PVV-leider Geert Wilders (politieke herkomst: VVD) wist van die kloof gebruik te maken, door met de ‘immigrant’, ‘asielzoeker’ of ‘vreemdeling’ als zondebok veel, verarmende, zich achtergesteld achtende burgers – het precariaat – op zijn hand te krijgen…en niet hen alleen. Velen verwachtten van hem maatschappelijke verbetering. Het ontgaat de betreffende burgers echter, dat een ‘leider’ als de genoemde daarvoor geen constructief en rationeel onderbouwd ‘verhaal’ heeft. Zijn verhaal is niet scheppend, het is leeg, Hoe fout en onzinnig (irrationeel) de ‘zondeboktheorie’ is, kan zelfs op bijvoorbeeld NU.nl worden uitgelegd (zie ‘Migratie/asielcrisis is niet het probleem van de woningmarkt: dat is onzin’, hier ).
Het lijkt op een herhaling van zetten, zoals we die hierboven in twee tijdperken tegen kwamen. Hoewel de contexten zoals gezegd danig verschillen, lijken bepaalde actie/reactievormen op elkaar. Zo merkte de erudiete socioloog en filosoof Anton Zijderveld (1937-2022) jaren geleden op dat de PVV qua structuur veel overeenkomsten heeft met de NSB (Nationaal-Socialistische Beweging, opgericht 1931, Anton Mussert). Ze zijn ‘allebei geen democratische partijen, maar een beweging’ (Wikipedia). Zijderveld sprak ook over ‘extreemrechts’. Inmiddels is het evenwel duidelijk dat dit zwelt. Men spreekt over het ‘salonfähig’ worden ervan.
In de jaren 1970 was er nog sprake van ‘creeping corporatism’, of ook neocorporatisme genoemd vanwege de herinnering aan het corporatisme van dictators als Mussolini (Italië) en Salazar (Portugal). Het betrof een verwijzing naar de toenemende macht van belanggroepen. In Europese landen, zo ook in Nederland, werd de politieke invloed van belangengroepen (‘kruipend’) steeds groter en de vraag was, welke betekenis dit voor de democratie had. Werd die niet aangetast? Over die kwestie handelde de studie uitgevoerd door een aantal auteurs, gepubliceerd in een bundel met als titel Corporatisme in Nederland, Belangengroepen en democratie (Alphen aan den Rijn/Brussel, 1980), waarvoor ik een bijdrage leverde. De aanzet tot de genoemde studie kwam van een artikel van de Amerikaanse politicoloog Philippe C. Schmitter in het tijdschrift Review of Politics (1974), dat getiteld was: ‘Still the Century of Corporatism’.

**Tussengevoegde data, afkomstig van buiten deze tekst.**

(** The outcome of [addOrUpdate], completed. *)
Lemma outcome_run m m2 pp pn p r m3 st3 : phm_inv m2 → phm_inv m3 → view_same m m2 → handle_wf h →
  hs_PoolElementNodes (phm_Handlespace m2) !! p = Some candidateElement →
  hs_PoolNodes (phm_Handlespace m2) !! pp = Some pn → pn_Handle pn = h →
  (∀ pnq, checked_against (phm_Handlespace m2) pnq → checked_against (phm_Handlespace m) pnq) →
  ((∀ q, ¬ pool_of (phm_Handlespace m2) h q) → checked_against (phm_Handlespace m2) (pn_set_OwnerPoolHandlespaceNode true pn)) →
  phm_Handlespace m3 = st3 → registration_outcome (phm_Handlespace m2) pp pn p candidateElement r st3 → ∃ res m',
  (if ar_ErrorCode r =? RSPERR_OKAY then
     e ← deref (λ _, ar_Element r);
     completeRegistration poolDisposer elementDisposer mem h id ut rt now e
   else mret (ar_Element r, ar_ErrorCode r)) m3 = Some (res, m') ∧ phm_inv m' ∧ register_result m res m' ∧ follows m3 m'.
Proof.
  intros Hm2 Hm3 Hv Hh Hn Hpn Hph Hchk Hchk' Hst3 Hout.
  assert (∀ h' id' r', registered (phm_Handlespace m2) h' id' r' ↔ registered (phm_Handlespace m) h' id' r') as Hv' by exact Hv.
  set (st2 := phm_Handlespace m2) in *.
  set (reg := MkRegistration home ut rt sd assoc).
  assert (∀ e n q pnq, others_same e st2 st3 → hs_PoolElementNodes st3 !! e = Some n → pen_OwnerPoolNode n = Some q →
    hs_PoolNodes st3 !! q = Some pnq → pn_Handle pnq = h → pen_Identifier n = id →
    poolNodeCheckPoolElementNodeCompatibility pnq (set_RegistratorTransport rt (set_UserTransport ut n)) = RSPERR_OKAY →
    pen_HomeRegistrarIdentifier n = home → pen_ConnectionSocketDescriptor n = sd → pen_ConnectionAssocID n = assoc →
    (∀ h' id' r', registered_at st2 e h' id' r' → h' = h ∧ id' = id) → ∃ res m',
    completeRegistration poolDisposer elementDisposer mem h id ut rt now e m3 = Some (res, m') ∧ phm_inv m' ∧
    register_result m res m' ∧ follows m3 m') as Hfinish.
  { intros e n q pnq Hos He Ho Hpnq Hhq Hid Hc Hhome Hsd Has Hold. subst st3. set (st3 := phm_Handlespace m3) in *.
    destruct (complete_run m3 e n q pnq mem h id ut rt now) as (res & m' & Hrun & Hm' & Htr & [[-> Heq]|(-> & Hmem & Hw)]); try done.
    - eexists _, m'. split; [exact Hrun|]. split; [done|].
      assert (registered_at (phm_Handlespace m') e h id reg) as Hat.
      { rewrite Heq. exists (completed ut rt now n). simpl. rewrite lookup_insert_eq. split; [done|].
        unfold owner_handle. simpl. rewrite Ho. simpl. fold st3. rewrite Hpnq. simpl. rewrite Hhq.
        split; [done|]. split; [done|]. unfold reg_of, reg. simpl. by rewrite Hhome, Hsd, Has. }
      split; [|done]. apply RegisterOkay; [done|]. intros h' id' r'.
      rewrite (view_insert [] [] [] [] [] [] st2 (phm_Handlespace m') e h id reg); try done; [|apply Hm2|apply Hm'|].
      { by rewrite Hv'. }
      apply (others_same_trans _ _ st3); [done|]. rewrite Heq. apply others_same_store. eauto.
    - eexists _, m'. split; [exact Hrun|]. split; [done|]. split; [|done]. apply RegisterNoCopy; [done|]. intros h' id' r'.
      rewrite (Hw h' id' r').
      assert (¬ (h' = h ∧ id' = id) → registered st3 h' id' r' ↔ registered st2 h' id' r') as Hsame.
      { intros Hne. split; intros [x Hx]; exists x.
        - assert (x ≠ e) as Hxe.
          { intros ->. apply Hne. destruct Hx as (y & Hy & Hoy & Hiy & _). simplify_eq. split; [|done].
            unfold owner_handle in Hoy. rewrite Ho in Hoy. simpl in Hoy. rewrite Hpnq in Hoy. simpl in Hoy. congruence. }
          by apply (registered_at_others [] [] [] st2 st3 e); [apply Hm2|..].
        - assert (x ≠ e) as Hxe by (intros ->; by apply Hne, (Hold _ _ _ Hx)).
          by apply (registered_at_others [] [] [] st2 st3 e); [apply Hm2|..]. }
      split; intros [Hne Hr]; (split; [done|]).
      + apply Hv'. by apply Hsame.
      + apply Hsame; [done|]. by apply Hv'. }
  destruct Hout as [err st' q pnq Hc Hne Hpool He Hix Hos _ _ _|st' q e x x' pn' Hpn' Hc' Hof Hx Hox Hix Hx' Hup Hos Hcnt _|st' q n' b Hnew Hcase Hn' Hreg Hos _ _ _ _ _]; simpl.
  - rewrite (proj2 (Z.eqb_neq err RSPERR_OKAY)) by done. eexists _, m3. split; [done|]. split; [done|].
    split; [|apply followed_refl]. apply (RegisterRefused _ _ pnq); try done.
    + apply Hchk. destruct Hpool as [[Hof Hq]|[Hno ->]]; [left; exists q; by rewrite <- Hph|]. apply Hchk'. by rewrite <- Hph.
    + apply (view_same_trans _ m2); [done|]. intros h' id' r'. fold st2. rewrite Hst3.
      assert (∀ x, registered_at st' x h' id' r' ↔ registered_at st2 x h' id' r') as Hx.
      { intros x. apply (registered_at_others [] [] [] st2 st' (Pos.succ x)); [apply Hm2|apply Hos|lia]. }
      split; intros [x Hxx]; exists x; by apply Hx.
  - erewrite run_bind; [|done]. destruct Hup as (Hi & _ & Hou & Hps & Hho & Hsd & Has & _).
    assert (pn_Handle pn' = h) as Hph'.
    { destruct Hos as [_ Hp]. destruct Hof as (_ & pnq & Hpnq & Hhq). specialize (Hp q). rewrite Hpn', Hpnq in Hp. simpl in Hp. congruence. }
    eapply (Hfinish e x' q pn'); try done; [congruence|by rewrite Hi, Hix| |].
    + rewrite <- Hc'. unfold poolNodeCheckPoolElementNodeCompatibility. simpl. by rewrite Hi, Hix, Hps.
    + intros h' id' r' (y & Hy & Hoy & Hiy & _). simplify_eq. split; [|done].
      destruct Hof as (_ & pnq & Hpnq & Hhq). unfold owner_handle in Hoy. rewrite Hox in Hoy. simpl in Hoy. rewrite Hpnq in Hoy. simpl in Hoy. congruence.
  - erewrite run_bind; [|done]. destruct Hreg as (Hi & Hou & _ & Hps & Hho & Hsd & Has & Hut & Hrt & _). subst st'.
    destruct (hs_struct_owner _ _ _ _ p n' (proj1 (pm_inv _ Hm3)) Hn' ltac:(by rewrite Hou)) as (q' & pnq & Hou' & _ & Hpinv & Hoh & Hin).
    assert (q' = q) as -> by congruence.
    destruct (pi_element _ _ _ _ _ Hpinv p Hin) as (y & Hy & _ & Hcy & _).
    assert (y = n') as -> by congruence.
    pose proof (pi_lookup _ _ _ _ _ Hpinv) as Hl.
    assert (pn_Handle pnq = h) as Hphq.
    { destruct Hos as [_ Hp]. specialize (Hp q). rewrite Hl in Hp. destruct b.
      - destruct Hcase as (-> & _). rewrite Hpn in Hp. simpl in Hp. congruence.
      - destruct Hcase as [(_ & pn2 & Hpn2 & Hh2) _]. rewrite Hpn2 in Hp. simpl in Hp. congruence. }
    eapply (Hfinish p n' q pnq); try done.
    + rewrite <- Hcy. unfold poolNodeCheckPoolElementNodeCompatibility. simpl. by rewrite Hut, Hrt.
    + intros h' id' r' (y & Hy' & Hoy & _). rewrite Hn in Hy'. by injection Hy' as <-.
Qed.
Lemma register_run m : phm_inv m → fresh_memory m mem → (1 <= ph_Size h <= MAX_POOLHANDLESIZE → handle_wf h) →
  is_u32 id → is_u32 home → pps_wf pps → hs_PoolElements (phm_Handlespace m) + 1 < 2 ^ 31 → ∃ r m',
  poolHandlespaceManagementRegisterPoolElement poolDisposer elementDisposer mem h home id life pps ut rt sd assoc now m
    = Some (r, m') ∧ phm_inv m' ∧ register_result m r m' ∧ follows m m'.
Proof.
  intros Hm Hfresh Hhwf Hid Hhome Hpps Hb. unfold poolHandlespaceManagementRegisterPoolElement.
  destruct (_ || _) eqn:Hsize.
  { eexists _, m. split; [done|]. split; [done|]. split; [|apply followed_refl]. apply RegisterInvalidHandle. apply orb_true_iff in Hsize as [?%Z.ltb_lt|?%Z.ltb_lt]; lia. }
  apply orb_false_iff in Hsize as [Hs1%Z.ltb_ge Hs2%Z.ltb_ge]. assert (handle_wf h) as Hh by (apply Hhwf; lia).
  destruct (poolPolicyGetPoolPolicyByType (pps_PolicyType pps)) as [policy|] eqn:Hpol.
  2:{ eexists _, m. split; [done|]. split; [done|]. split; [by apply RegisterInvalidPolicy|apply followed_refl]. }
  set (flags := if flag_test (tab_Flags ut) TABF_CONTROLCHANNEL then PNF_CONTROLCHANNEL else 0).
  destruct (poolNodeNew h policy (tab_Protocol ut) flags) as [pn|] eqn:Hpn;
    [|unfold poolNodeNew in Hpn; by rewrite poolHandleNew_self in Hpn].
  destruct (preparePool_run m mem h policy (tab_Protocol ut) flags pn) as
    [(Halloc & _ & Hnone)|(pp & Halloc & Hnin & Hm1 & Hv1)]; try done; [by eapply poolPolicyGetPoolPolicyByType_Some| |].
  { eexists _, m. rewrite (run_bind _ _ _ _ _ Halloc). split; [done|]. split; [done|]. split; [by apply RegisterNoMemory; [left|]|apply followed_refl]. }
  set (m1 := phm_set_Handlespace (pool_store pp pn (phm_Handlespace m)) (phm_set_NewPoolNode (Some pp) m)) in *.
  rewrite (run_bind _ _ _ _ _ Halloc). cbv beta iota. fold flags. erewrite run_bind; [|done]. cbv beta.
  erewrite run_bind; [|by apply onHandlespace_run]. cbv beta.
  change (phm_set_Handlespace _ _) with m1.
  destruct (prepareElement_run m1 mem candidateElement) as [(Halloc2 & _ & Hnone)|(p & Halloc2 & Hm2 & Hv2 & Htr2)]; try done.
  { apply Hfresh. }
  { eexists _, m1. rewrite (run_bind _ _ _ _ _ Halloc2). split; [done|]. split; [done|]. split; [by apply RegisterNoMemory; [right|]|by apply followed_same]. }
  set (m2 := phm_set_Handlespace (pe_store p candidateElement (phm_Handlespace m1)) (phm_set_NewPoolElementNode (Some p) m1)) in *.
  rewrite (run_bind _ _ _ _ _ Halloc2). cbv beta iota. erewrite run_bind; [|by apply onHandlespace_run]. cbv beta.
  change (phm_set_Handlespace _ _) with m2.
  destruct (addOrUpdate_run m2 pp pn p candidateElement) as (r & m3 & Hrun3 & Hm3 & Hout); try done; try (simpl; apply lookup_insert_eq).
  rewrite (run_bind _ _ _ _ _ Hrun3).
  assert (pn_Handle pn = h ∧ pn_Policy pn = policy ∧ pn_Protocol pn = tab_Protocol ut ∧ pn_Flags pn = flags) as (Hph & Hpp & Hpr & Hpf).
  { unfold poolNodeNew in Hpn. rewrite poolHandleNew_self in Hpn by done. simpl in Hpn. by injection Hpn as <-. }
  assert (∀ q, pool_of (phm_Handlespace m2) h q ↔ pool_of (phm_Handlespace m) h q) as Hof.
  { intros q. unfold pool_of. simpl. split; intros (Hq & x & Hx & Hxh); (split; [done|]); exists x; (split; [|done]).
    - rewrite lookup_insert_ne in Hx; [done|]. intros ->. done.
    - rewrite lookup_insert_ne; [done|]. intros ->. done. }
  assert (follows m m3) as Htr.
  { apply (followed_trans _ (phm_Handlespace m1)); [by apply followed_same|]. apply (followed_trans _ (phm_Handlespace m2)).
    - exact Htr2.
    - eapply (followed_outcome _ pp pn p candidateElement); [apply (hi_timer _ _ _ _ (proj1 (pm_inv _ Hm2)))|simpl; apply lookup_insert_eq|done|exact Hout]. }
  destruct (outcome_run m m2 pp pn p r m3 (phm_Handlespace m3)) as (res & m' & Hrun & Hm' & Hres & Htr'); try done.
  - by eapply view_same_trans.
  - simpl. apply lookup_insert_eq.
  - simpl. apply lookup_insert_eq.
  - intros pnq [(q & Hq & Hpq)|[Hno Hx]].
    + left. exists q. rewrite <- Hof. split; [done|]. simpl in Hpq. rewrite lookup_insert_ne in Hpq; [done|].
      intros ->. apply Hof in Hq as [Hin _]. done.
    + right. split; [|done]. intros q Hq. by apply (Hno q), Hof.
  - intros Hno. right. split; [done|]. exists policy. done.
  - exists res, m'. split; [done|]. split; [done|]. split; [done|]. by eapply followed_trans.
Qed.
End register.
End registration.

Mijn verwijzing hiernaar staat mede in verband met de actuele politieke situatie in de Verenigde Staten. De Amerikaanse (toen nog beoogde) vicepresident J.D.Vance sprak er over in de Catholic University of America, in 2023. Hij merkte op, dat ‘er geen betekenisvol onderscheid tussen de publieke en de private sector in de Verenigde Staten van Amerika is’. Daar vielen critici over. Maar zo zeggen anderen: ‘De werkelijkheid is minder dramatisch. Of een Republikein of Democraat nu wint in 2024, de kandidaat zal een staat besturen die publieke en private macht in belangrijke opzichten combineert. Zo’n orde is noch liberaal noch socialistisch, maar corporatistisch’ (geciteerd in Compact, zie hier).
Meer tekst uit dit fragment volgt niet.